Travelers Season 2 Episode 10: 21C Recap


In this episode, Marcy takes drastic steps to bring back the memories she lost in the reset, and the show does a drastic retcon of her origin story. While Marcy is taking her ice bath through memory lane, the rest of the team is charged with helping to protect future POTUS 53, currently a sweet little girl under attack by the Faction. When you’re an evil death cult, it’s never to early to assassinate a president.

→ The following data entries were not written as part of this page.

Class SystemLaws `{System} := {
  kernel_of : sys → kernel;
  tick : Z;
  nonblock_law : ∃ k, 0 <= k ∧ O_NONBLOCK = 2 ^ k;
  set_errno_law e w : kernel_of (set_errno e w) = kernel_of w;
  negative_law fd w : fd < 0 → k_sockets (kernel_of w) !! fd = None;
  socket_law f w r w' : sys_socket f w = (r, w') →
    (r < 0 ∧ kernel_of w' = kernel_of w)
    ∨ (0 <= r ∧ k_sockets (kernel_of w) !! r = None ∧ ∃ s, kernel_of w' = with_socket r s (kernel_of w));
  setsockopt_law fd o w r w' : sys_setsockopt fd o w = (r, w') →
    (r < 0 ∧ kernel_of w' = kernel_of w)
    ∨ (0 <= r ∧ ∃ s s', k_sockets (kernel_of w) !! fd = Some s ∧ option_set tick o s s'
       ∧ kernel_of w' = with_socket fd s' (kernel_of w));
  get_rcvtimeo_law fd w tv w' : sys_get_rcvtimeo fd w = (tv, w') →
    kernel_of w' = kernel_of w ∧ ∀ tv', tv = Some tv' → 0 <= tv'.2 < 1000000
      ∧ ∃ s, k_sockets (kernel_of w) !! fd = Some s ∧ microseconds tv' = s_rcvtimeo s;
  get_sndtimeo_law fd w tv w' : sys_get_sndtimeo fd w = (tv, w') →
    kernel_of w' = kernel_of w ∧ ∀ tv', tv = Some tv' → 0 <= tv'.2 < 1000000
      ∧ ∃ s, k_sockets (kernel_of w) !! fd = Some s ∧ microseconds tv' = s_sndtimeo s;
  bind_call_law fd sa w r w' : sys_bind fd sa w = (r, w') → undisturbed (kernel_of w) (kernel_of w');
  listen_call_law fd backlog w r w' : sys_listen fd backlog w = (r, w') → undisturbed (kernel_of w) (kernel_of w');
  accept_call_law fd w r sa w' : sys_accept fd w = (r, sa, w') →
    (r < 0 ∧ kernel_of w' = kernel_of w)
    ∨ (0 <= r ∧ k_sockets (kernel_of w) !! r = None ∧ ∃ s, kernel_of w' = with_socket r s (kernel_of w));
  send_call_law fd data w r w' : sys_send fd data w = (r, w') →
    (r < 0 ∧ kernel_of w' = kernel_of w)
    ∨ (0 <= r <= zlen data ∧ ∃ s, k_sockets (kernel_of w) !! fd = Some s
       ∧ kernel_of w' = with_socket fd (with_out (s_out s ++ take (Z.to_nat r) data) s) (kernel_of w));
  recv_call_law fd len w r bytes w' : sys_recv false fd len w = (r, bytes, w') → 0 <= len →
    (r < 0 ∧ kernel_of w' = kernel_of w)
    ∨ (0 <= r <= len ∧ zlen bytes = r ∧ Forall is_byte bytes ∧ ∃ s rest, k_sockets (kernel_of w) !! fd = Some s
       ∧ s_in s = bytes ++ rest ∧ (r = 0 → 0 < len → rest = [])
       ∧ kernel_of w' = with_socket fd (with_in rest s) (kernel_of w));
  recv_frame_law fd len w : undisturbed (kernel_of w) (kernel_of (sys_recv false fd len w).2);
  peek_law fd len w r bytes w' : sys_recv true fd len w = (r, bytes, w') → kernel_of w' = kernel_of w;
  shutdown_call_law b fd w : undisturbed (kernel_of w) (kernel_of (sys_shutdown b fd w));
  close_call_law fd w : kernel_of (sys_close fd w) = mk_kernel (delete fd (k_sockets (kernel_of w))) (k_infos (kernel_of w));
  getfl_law fd w r w' : sys_getfl fd w = (r, w') →
    kernel_of w' = kernel_of w
    ∧ ((r < 0 ∧ k_sockets (kernel_of w) !! fd = None)
       ∨ (0 <= r ∧ ∃ s, k_sockets (kernel_of w) !! fd = Some s ∧ s_flags s = r));
  setfl_law fd f w r w' : sys_setfl fd f w = (r, w') → 0 <= f →
    (r < 0 ∧ k_sockets (kernel_of w) !! fd = None ∧ kernel_of w' = kernel_of w)
    ∨ (0 <= r ∧ ∃ s, k_sockets (kernel_of w) !! fd = Some s ∧ kernel_of w' = with_socket fd (with_flags f s) (kernel_of w));
  poll_in_law fd t w r ev w' : sys_poll_in fd t w = (r, ev, w') → kernel_of w' = kernel_of w;
  poll_out_law fd t w r w' : sys_poll_out fd t w = (r, w') →
    undisturbed (kernel_of w) (kernel_of w') ∧ flags_of (kernel_of w') = flags_of (kernel_of w);
  so_error_law fd w e w' : sys_get_so_error fd w = (e, w') → kernel_of w' = kernel_of w;
  connect_law fd sa w r w' : sys_connect fd sa w = (r, w') →
    undisturbed (kernel_of w) (kernel_of w') ∧ flags_of (kernel_of w') = flags_of (kernel_of w)
    ∧ (r = 0 → connected fd (kernel_of w'));
  (** A connection that was being made is made when the socket can be written to and
      has no error. *)
  in_progress_law fd sa t w r w1 n w2 w3 : sys_connect fd sa w = (r, w1) → r ≠ 0 → errno w1 = EINPROGRESS →
    sys_poll_out fd t w1 = (n, w2) → 0 < n → sys_get_so_error fd w2 = (Some ENONE, w3) → connected fd (kernel_of w3);
  getaddrinfo_law host port w r sas w' : sys_getaddrinfo host port w = (r, sas, w') →
    kernel_of w' = mk_kernel (k_sockets (kernel_of w))
      (if r =? 0 then S (k_infos (kernel_of w)) else k_infos (kernel_of w));
  freeaddrinfo_law w : kernel_of (sys_freeaddrinfo w) = mk_kernel (k_sockets (kernel_of w)) (pred (k_infos (kernel_of w)));
  ntop_law f a : zlen (inet_ntop f a) < 46 ∧ Forall is_char (inet_ntop f a);
}.

Section laws.
Context `{SystemLaws}.

Lemma undisturbed_refl k : undisturbed k k.
Proof. done. Qed.

Lemma undisturbed_trans k1 k2 k3 : undisturbed k1 k2 → undisturbed k2 k3 → undisturbed k1 k3.
Proof. intros [D1 I1] [D2 I2]. split; congruence. Qed.

Lemma with_socket_undisturbed fd s s' k : k_sockets k !! fd = Some s → undisturbed k (with_socket fd s' k).
Proof.
  intros Hs. split; [|done]. simpl. rewrite dom_insert_L. apply subseteq_union_1_L, singleton_subseteq_l.
  by apply elem_of_dom_2 in Hs.
Qed.

Lemma set_error_some (error : error_ptr) m : is_Some error → is_Some (set_error error m).
Proof. intros [x ->]. by eexists. Qed.

(** ** Options *)

Lemma set_options_ok fd opts error w rc e' w' :
  set_options fd opts error w = (rc, e', w') →
  undisturbed (kernel_of w) (kernel_of w') ∧ (rc = 0 ∨ rc = -1).
Proof.
  revert error w. induction opts as [|o opts IH]; intros error w; simpl.
  { intros [= <- <- <-]. split; [apply undisturbed_refl|by left]. }
  destruct (sys_setsockopt fd o w) as [r w1] eqn:E. apply setsockopt_law in E.
  destruct E as [[Hr Hk]|(Hr & s & s' & Hs & _ & Hk)]; destruct (Z.ltb_spec r 0); try lia.
  - intros [= <- <- <-]. rewrite Hk. split; [apply undisturbed_refl|by right].
  - intros [Hu Hrc]%IH. split; [|done]. eapply undisturbed_trans; [|exact Hu]. rewrite Hk.
    by eapply with_socket_undisturbed.
Qed.

Lemma set_timeout_undisturbed fd r s error w rc e' w' :
  ak_tcp_socket_set_timeout fd r s error w = (rc, e', w') →
  undisturbed (kernel_of w) (kernel_of w') ∧ (rc = 0 ∨ rc = -1).
Proof. unfold ak_tcp_socket_set_timeout. destruct (timeval_of r), (timeval_of s). apply set_options_ok. Qed.

Lemma set_keepalive_undisturbed fd a b c error w rc e' w' :
  ak_tcp_socket_set_keepalive fd a b c error w = (rc, e', w') → undisturbed (kernel_of w) (kernel_of w').
Proof.
  unfold ak_tcp_socket_set_keepalive. destruct (set_options fd [SO_KEEPALIVE _] error w) as [[r e1] w1] eqn:E.
  apply set_options_ok in E as [Hu _]. destruct (r <? 0); [by intros [= <- <- <-]|].
  destruct (a <=? 0); [by intros [= <- <- <-]|]. intros [Hu2 _]%set_options_ok. by eapply undisturbed_trans.
Qed.

(** ** Timeouts *)

Lemma timeval_of_spec ms : 0 <= ms → microseconds (timeval_of ms) = 1000 * ms.
Proof.
  intros Hms. unfold timeval_of, microseconds. destruct (Z.ltb_spec 0 ms); simpl; [|lia].
  pose proof (Z.div_mod ms 1000). lia.
Qed.

Lemma ms_of_spec tv ms t :
  0 <= tv.2 < 1000000 → microseconds tv = t → 1000 * ms <= t < 1000 * ms + tick →
  ∃ x, ms_of tv = u32 x ∧ ms <= x ∧ 1000 * (x - ms) < tick.
Proof.
  unfold microseconds, ms_of. intros Hu <- Ht. exists (tv.1 * 1000 + tv.2 / 1000). split; [done|].
  pose proof (Z.div_mod tv.2 1000). pose proof (Z.mod_pos_bound tv.2 1000). lia.
Qed.

(** What a socket says of a timeout of [ms] milliseconds. *)
Definition timeout_read (ms : Z) (answer : option Z) : Prop :=
  ∃ x, answer = Some (u32 x) ∧ ms <= x ∧ 1000 * (x - ms) < tick.

Lemma set_timeout_ok fd r s error w e' w' :
  0 <= r → 0 <= s → ak_tcp_socket_set_timeout fd r s error w = (0, e', w') →
  ∃ st, k_sockets (kernel_of w') !! fd = Some st ∧ 1000 * r <= s_rcvtimeo st < 1000 * r + tick
    ∧ 1000 * s <= s_sndtimeo st < 1000 * s + tick.
Proof.
  intros Hr Hs. unfold ak_tcp_socket_set_timeout.
  pose proof (timeval_of_spec r Hr) as Tr. pose proof (timeval_of_spec s Hs) as Ts.
  destruct (timeval_of r) as [rs ru], (timeval_of s) as [ss su]. simpl.
  destruct (sys_setsockopt fd _ w) as [r1 w1] eqn:E1. apply setsockopt_law in E1.
  destruct (Z.ltb_spec r1 0); [by intros [=]|].
  destruct E1 as [[? _]|(_ & s0 & s1 & _ & (t1 & Ht1 & ->) & K1)]; [lia|].
  destruct (sys_setsockopt fd _ w1) as [r2 w2] eqn:E2. apply setsockopt_law in E2.
  destruct (Z.ltb_spec r2 0); [by intros [=]|].
  destruct E2 as [[? _]|(_ & s2 & s3 & L2 & (t2 & Ht2 & ->) & K2)]; [lia|].
  intros [= <- <-]. rewrite K1 in L2. unfold with_socket in L2. simpl in L2. rewrite lookup_insert_eq in L2.
  injection L2 as <-. rewrite K2. simpl. rewrite lookup_insert_eq. eexists. split; [done|]. simpl.
  rewrite Tr in Ht1. rewrite Ts in Ht2. lia.
Qed.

Marcy begins her ice bath ritual with a quasi suicide note for David, because this show loves to torture him. Not that I mind all that much, since David’s happiness is frequently based on guilting people into doing what he wants. He’s one of those guys whose excessive sensitivity makes every situation about him, and Marcy’s need to recover her past is, of course, actually about his needs instead of hers.

Next Marcy sends a text: “Carly, undergoing a medical procedure today. Can u come by David Mailer’s apt. at 4 pm sharp? It’s important.”

Notice that Carly’s the friend she can depend on in a crisis, not David, even though she’s in his apartment because he’s the one with the bathtub. She also just prefers his place for all of her dangerous, self-performed medical procedures.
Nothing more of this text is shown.